◆ Prompt
In the listing that follows, the range to quote begins at the line that has "Lemma counted_reachable ok" and ends after the line that has "in *. rewrite Es."; quote it verbatim and add nothing.

◆ Record excerpts
(** What the snapshots are after any history. *)
Definition counted (s : shadow) : Prop :=
  Forall (fun r => clean r.1 = true) (sh_snapshots s)
  /\ forall t, NoDup (map (fun r => sr_cycle_key r.1) (cycles s t)).

Lemma counted_reachable ok s : reachable ok s -> counted s.
Proof.
  revert s. apply reachable_inv.
  - intros s F. unfold counted, cycles. rewrite (fr_snapshots _ F). split; [constructor|intros; constructor].
  - intros s s' [F N] St. unfold counted in *. destruct St as [s t c d now at_ r s' _ E|s s' O].
    + apply sync_cycles in E as [[-> _]|(snap & time & _ & Cl & Et & Ec & Hc & Es)]; [done|]. unfold cycles in *. rewrite Es.
      split; [by apply Forall_app; split; [done|repeat constructor]|]. intros t'. rewrite List.filter_app. simpl.
      destruct (sr_tenant_id snap =? t')%string eqn:Et'; simpl; [|rewrite app_nil_r; apply N].
      apply String.eqb_eq in Et'. subst t'. rewrite map_app. apply NoDup_app. split; [apply N|]. split; [|apply NoDup_singleton].
      intros k Hk ->%list_elem_of_singleton. simpl in Hk. rewrite Et, Ec in Hk. by apply (snapshot_of_spec s t c).
    + unfold cycles. by rewrite (ot_snapshots _ _ O).
Qed.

◆ Answer space
Lemma counted_reachable ok s : reachable ok s -> counted s.
Proof.
  revert s. apply reachable_inv.
  - intros s F. unfold counted, cycles. rewrite (fr_snapshots _ F). split; [constructor|intros; constructor].
  - intros s s' [F N] St. unfold counted in *. destruct St as [s t c d now at_ r s' _ E|s s' O].
    + apply sync_cycles in E as [[-> _]|(snap & time & _ & Cl & Et & Ec & Hc & Es)]; [done|]. unfold cycles in *. rewrite Es.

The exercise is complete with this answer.